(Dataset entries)

[Start of Attachment]

(* ===== verification/RBSplit.v ===== *)
(** * RBSplit: split of the red-black tree *)
From S2P Require Import Prelude Memory SepLogic OrderedSet BinTree BinHeap DictTree.
From S2P Require Import RBSpec RBTree RBProof RBInsert RBErase RBDelete RBJoin.
#[local] Open Scope Z_scope.
#[local] Open Scope cpp_scope.

(** ** split *)

(** A subtree becomes a tree of its own; its root is painted black. *)
Lemma wp_adopt s x q t n Q :
  t ≠ Leaf → rbt t n →
  s ↦ RbTree NULL 0 -∗ tree_at x q t -∗
  (∀ t' h', ⌜rbwf t' h' ∧ elements t' = elements t ∧ t' ≠ Leaf⌝ → s ↦ RbTree x h' -∗ tree_at x NULL t' -∗ Q ()) -∗
  wp (RB.adopt (Some s) x n) Q.
Proof.
  iIntros (Hne Ht) "Hs Ht HQ". rewrite /RB.adopt. destruct t as [|l k v c r]; [done |].
  iSimpl in "Ht". iDestruct "Ht" as (y pl pr ->) "(Hy & Hl & Hr)". do 5 wp_step. rb_getColor "Hy".
  rewrite /when. destruct c; simpl.
  - wp_step. rb_setColor "Hy". do 2 wp_step.
    iApply ("HQ" $! (Node l k v BLACK r) (n + 1) with "[%] Hs").
    + split_and!; [|done..]. split; [|done]. by apply (rbt_recolor_black (Node l k v RED r)).
    + simpl. by iFrame.
  - wp_step. iApply ("HQ" $! (Node l k v BLACK r) n with "[//] Hs"). simpl. by iFrame.
Qed.

(** The removed root becomes the first node of the right tree. *)
Lemma wp_putFirst {A} s h t p x (o : rb_node) k v (K : M A) Q :
  rbwf t h → t ≠ Leaf → rb_key o = k → rb_val o = v →
  s ↦ RbTree p h -∗ tree_at p NULL t -∗ x ↦ o -∗
  (∀ t' h', ⌜rbwf t' h' ∧ elements t' = (k, v) :: elements t⌝ → rb_at s h' t' -∗ wp K Q) -∗
  wp (spineRight ← loop (RB.endOfSpineStep RB.left) p;
      Some x ~> RB.parent ::= spineRight;;
      RB.setColor (Some x) RED;;
      Some x ~> RB.right ::= NULL;;
      Some x ~> RB.left ::= NULL;;
      spineRight ~> RB.left ::= Some x;;
      RB.insertFixup (Some s) (Some x);; K) Q.
Proof.
  iIntros (Hwf Hne <- <-) "Hs Ht Hx HQ". iApply wp_bind. iApply (wp_endOfSpine true with "Ht"); [done |].
  iIntros (cs y ky vy cy r pr [Hsp ->]) "Hc Hy Hr". wp_step. rb_setColor "Hx". do 3 wp_step.
  iApply wp_bind. iApply (wp_insertFixup s h ((y, FL ky vy cy r) :: cs) x (Node Leaf (rb_key o) (rb_val o) RED Leaf)
    with "[Hs Hc Hx Hy Hr]").
  - split; [done |]. exists 0. split; [done |].
    pose proof Hwf as (n & Hc & (Hl & Hr & Hcol) & Hcc)%rbt_unplug. simpl in *.
    assert (n = weight cy) as -> by lia. split_and!; [by rewrite Z.sub_diag in Hr | | done].
    intros ->. split; [by apply Hcol |]. match goal with |- ?c = _ => destruct c eqn:Ec end; [|done]. by specialize (Hcc Ec).
  - rewrite /hole_at /rctx_at /=. by iFrame.
  - iIntros (t' h' [Hwf' Hel]) "Ht". iApply ("HQ" with "[%] Ht"). split; [done |].
    rewrite Hel /= (elements_end true) // !elements_plug spine_ctx_l //=.
Qed.

(** A tree of two nodes: two new trees, and the nodes are freed. *)
Lemma wp_splitTwo s h x y (o o' : rb_node) k1 v1 k2 v2 child Q :
  fget child o = Some y →
  s ↦ RbTree (Some x) h -∗ x ↦ o -∗ y ↦ o' -∗
  (∀ s1 s2, rb_set s1 (dict_insert k1 v1 ∅) -∗ rb_set s2 (dict_insert k2 v2 ∅) -∗ rb_spent s -∗
     Q (k2, Some s1, Some s2)) -∗
  wp (RB.splitTwo (Some s) k1 v1 k2 v2 child) Q.
Proof.
  iIntros (Hch) "Hs Hx Hy HQ". rewrite /RB.splitTwo. iApply wp_bind. iApply wp_rbs_new. iIntros (s1) "H1".
  iApply wp_bind. iApply wp_rbs_new. iIntros (s2) "H2".
  iApply wp_bind. iApply (wp_rbs_insert with "H1"). iIntros "H1".
  iApply wp_bind. iApply (wp_rbs_insert with "H2"). iIntros "H2".
  do 2 wp_step. rewrite Hch. do 4 wp_step. iApply ("HQ" with "H1 H2"). by iExists _.
Qed.

(** What [split] of a set with two keys or more gives. *)
Definition rb_splits (s : loc) (m : gmap Z Z) (Q : Z * ptr * ptr → hprop) : hprop :=
  (∀ k s1 s2 m1 m2, ⌜split_at m k m1 m2⌝ →
     rb_set s1 m1 -∗ rb_set s2 m2 -∗ rb_spent s -∗ Q (k, Some s1, Some s2))%I.

Lemma split_at_two m (t : rtree) k1 v1 k2 v2 :
  dict_of m t → elements t = [(k1, v1); (k2, v2)] →
  split_at m k2 (dict_insert k1 v1 ∅) (dict_insert k2 v2 ∅).
Proof.
  intros Hd Hel.
  destruct (dict_of_split m t k2 v2 [(k1, v1)] [] (Node Leaf k1 v1 BLACK Leaf) (Node Leaf k2 v2 BLACK Leaf))
    as (m1 & m2 & [_ Hm1] & [_ Hm2] & Hs); [done..|]. by rewrite -Hm1 -Hm2 in Hs.
Qed.

(** The root has one child: it is a leaf of the tree. *)
Lemma rbwf_one_child d k v c t h :
  rbwf (sn d Leaf k v c t) h → t ≠ Leaf → ∃ k' v' c', t = Node Leaf k' v' c' Leaf.
Proof.
  intros [Ht Hc]. rewrite rcol_sn in Hc. subst c. apply rbt_sn in Ht as (H0 & Ht & _). simpl in *.
  rewrite H0 in Ht. destruct t as [|l k' v' [] r]; simpl; [done | |].
  - simpl in Ht. destruct Ht as (Hl & Hr & Hc). destruct (Hc eq_refl) as [Hcl Hcr].
    destruct l as [|? ? ? [] ?]; [|done | apply rbt_black_pos in Hl; simpl in *; lia].
    destruct r as [|? ? ? [] ?]; [|done | apply rbt_black_pos in Hr; simpl in *; lia]. by exists k', v', RED.
  - apply rbt_black_pos in Ht. lia.
Qed.

(** The root has two children. *)
Lemma wp_splitRoot s h x l k v r pl pr m Q :
  rbwf (Node l k v BLACK r) h → dict_of m (Node l k v BLACK r) → l ≠ Leaf → r ≠ Leaf →
  s ↦ RbTree (Some x) h -∗ x ↦ RbNode k v NULL pl pr BLACK -∗
  tree_at pl (Some x) l -∗ tree_at pr (Some x) r -∗ rb_splits s m Q -∗
  wp (leftTree ← RB.newTree;
      rightTree ← RB.newTree;
      currBHeight ← Some s ~> RB.blackHeight;
      splitNode ← Some s ~> RB.root;
      splitKey ← splitNode ~> RB.key;
      curr ← Some s ~> RB.root;
      assert_ (curr != NULL);;
      c ← RB.getColor curr;
      assert_ (negb (RB.is_red c));;
      child ← curr ~> RB.right;
      RB.adopt rightTree child (currBHeight - 1);;
      spineRight ← rightTree ~> RB.root;
      child ← curr ~> RB.left;
      RB.adopt leftTree child (currBHeight - 1);;
      spineRight ← loop (RB.endOfSpineStep RB.left) spineRight;
      splitNode ~> RB.parent ::= spineRight;;
      RB.setColor splitNode RED;;
      splitNode ~> RB.right ::= NULL;;
      splitNode ~> RB.left ::= NULL;;
      spineRight ~> RB.left ::= splitNode;;
      RB.insertFixup rightTree splitNode;;
      mret (splitKey, leftTree, rightTree)) Q.
Proof.
  iIntros (Hwf Hd Hl Hr) "Hs Hx Hl Hr HQ". rewrite /RB.newTree.
  iApply wp_bind. iApply wp_new. iIntros (s1) "H1". iApply wp_bind. iApply wp_new. iIntros (s2) "H2".
  do 4 wp_step. wp_step; [done |]. rb_getColor "Hx". wp_step; [done |]. wp_step.
  destruct Hwf as ((Hrl & Hrr & _) & _). simpl in Hrl, Hrr.
  iApply wp_bind. iApply (wp_adopt with "H2 Hr"); [done..|]. iIntros (r' hr (Hwr & Her & Hnr)) "H2 Hr". do 2 wp_step.
  iApply wp_bind. iApply (wp_adopt with "H1 Hl"); [done..|]. iIntros (l' hl (Hwl & Hel & Hnl)) "H1 Hl".
  iApply (wp_putFirst with "H2 Hr Hx"); [done..|]. iIntros (r'' hr' [Hwr' Her']) "H2". wp_step.
  destruct (dict_of_split m _ k v (elements l) (elements r) l' r'' Hd) as (m1 & m2 & H1 & H2 & Hs); [done| |done| |].
  { destruct l; [done |]. simpl. by destruct (elements l1). }
  { by rewrite Her' Her. }
  iApply ("HQ" $! k s1 s2 m1 m2 with "[//] [H1 Hl] [H2] [Hs]").
  - iExists l', hl. iSplit; [done |]. iExists pl. iFrame.
  - iExists r'', hr'. by iFrame.
  - by iExists _.
Qed.

Lemma wp_rbs_split s m Q :
  rb_set s m -∗
  ((⌜(size m ≤ 1)%nat⌝ → rb_set s m -∗ Q (invalid_key, NULL, NULL)) ∧
   (⌜(1 < size m)%nat⌝ → rb_splits s m Q)) -∗
  wp (RB.split (Some s)) Q.
Proof.
  iIntros "(%t & %h & [%Hwf %Hd] & %p & Hs & Ht) HQ". rewrite /RB.split. wp_step.
  rewrite (dict_of_size m t) //.
  destruct t as [|l k v c r]; iSimpl in "Ht".
  { iDestruct "Ht" as %->. rewrite (bool_decide_true (NULL = NULL)) //. wp_step.
    iDestruct "HQ" as "[HQ _]". iApply ("HQ" with "[%]"); [simpl; lia |].
    iExists Leaf, h. iSplit; [done |]. iExists NULL. by iFrame. }
  iDestruct "Ht" as (x pl pr ->) "(Hx & Hl & Hr)". simpl. do 2 wp_step.
  pose proof (proj2 Hwf) as Hc. simpl in Hc. subst c.
  iAssert (⌜l = Leaf ↔ pl = NULL⌝)%I as %Hpl.
  { destruct l; iSimpl in "Hl"; [by iDestruct "Hl" as %-> | by iDestruct "Hl" as (? ? ? ->) "_"]. }
  iAssert (⌜r = Leaf ↔ pr = NULL⌝)%I as %Hpr.
  { destruct r; iSimpl in "Hr"; [by iDestruct "Hr" as %-> | by iDestruct "Hr" as (? ? ? ->) "_"]. }
  destruct (decide (l = Leaf)) as [Hl|Hl], (decide (r = Leaf)) as [Hr|Hr].
  - rewrite (bool_decide_true (pl = NULL)) ?(bool_decide_true (pr = NULL)) //=; [|tauto..]. wp_step.
    subst l r. iDestruct "HQ" as "[HQ _]". iApply ("HQ" with "[%]"); [simpl; lia |].
    iExists (Node Leaf k v BLACK Leaf), h. iSplit; [done |]. iExists (Some x). iFrame. simpl. by iFrame.
  - rewrite (bool_decide_true (pl = NULL)) ?(bool_decide_false (pr = NULL)) //=; [|tauto..].
    iDestruct "HQ" as "[_ HQ]".
    destruct (rbwf_one_child true k v BLACK r h) as (k' & v' & c' & ->); [by subst l | done |]. subst l.
    iSimpl in "Hr". iDestruct "Hr" as (y ? ? ->) "(Hy & -> & ->)". iDestruct "Hl" as "_". do 4 wp_step.
    iApply (wp_splitTwo with "Hs Hx Hy"); [done |]. iIntros (s1 s2) "H1 H2 Hs".
    iApply ("HQ" with "[%] [%] H1 H2 Hs"); [simpl; lia |]. by apply (split_at_two m (Node Leaf k v BLACK (Node Leaf k' v' c' Leaf))).
  - rewrite (bool_decide_false (pl = NULL)) ?(bool_decide_true (pr = NULL)) //=; [|tauto..].
    iDestruct "HQ" as "[_ HQ]".
    destruct (rbwf_one_child false k v BLACK l h) as (k' & v' & c' & ->); [by subst r | done |]. subst r.
    iSimpl in "Hl". iDestruct "Hl" as (y ? ? ->) "(Hy & -> & ->)". iDestruct "Hr" as "_". do 4 wp_step.
    iApply (wp_splitTwo with "Hs Hx Hy"); [done |]. iIntros (s1 s2) "H1 H2 Hs".
    iApply ("HQ" with "[%] [%] H1 H2 Hs"); [simpl; lia |]. by apply (split_at_two m (Node (Node Leaf k' v' c' Leaf) k v BLACK Leaf)).
  - rewrite (bool_decide_false (pl = NULL)) ?(bool_decide_false (pr = NULL)) //=; [|tauto..].
    iDestruct "HQ" as "[_ HQ]".
    iApply (wp_splitRoot with "Hs Hx Hl Hr [HQ]"); [done..|]. iApply "HQ". iPureIntro.
    destruct l; [done |]. simpl. lia.
Qed.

[End of Attachment]

• **TASK ITEM**: Word for word, restate the lines of the data above that fall between the line holding "- simpl in Ht." and the line holding "assert_ (negb (RB.is_red c));;", inclusive, and no other lines.

• **COMPLETED EXERCISE**:
  - simpl in Ht. destruct Ht as (Hl & Hr & Hc). destruct (Hc eq_refl) as [Hcl Hcr].
    destruct l as [|? ? ? [] ?]; [|done | apply rbt_black_pos in Hl; simpl in *; lia].
    destruct r as [|? ? ? [] ?]; [|done | apply rbt_black_pos in Hr; simpl in *; lia]. by exists k', v', RED.
  - apply rbt_black_pos in Ht. lia.
Qed.

(** The root has two children. *)
Lemma wp_splitRoot s h x l k v r pl pr m Q :
  rbwf (Node l k v BLACK r) h → dict_of m (Node l k v BLACK r) → l ≠ Leaf → r ≠ Leaf →
  s ↦ RbTree (Some x) h -∗ x ↦ RbNode k v NULL pl pr BLACK -∗
  tree_at pl (Some x) l -∗ tree_at pr (Some x) r -∗ rb_splits s m Q -∗
  wp (leftTree ← RB.newTree;
      rightTree ← RB.newTree;
      currBHeight ← Some s ~> RB.blackHeight;
      splitNode ← Some s ~> RB.root;
      splitKey ← splitNode ~> RB.key;
      curr ← Some s ~> RB.root;
      assert_ (curr != NULL);;
      c ← RB.getColor curr;
      assert_ (negb (RB.is_red c));;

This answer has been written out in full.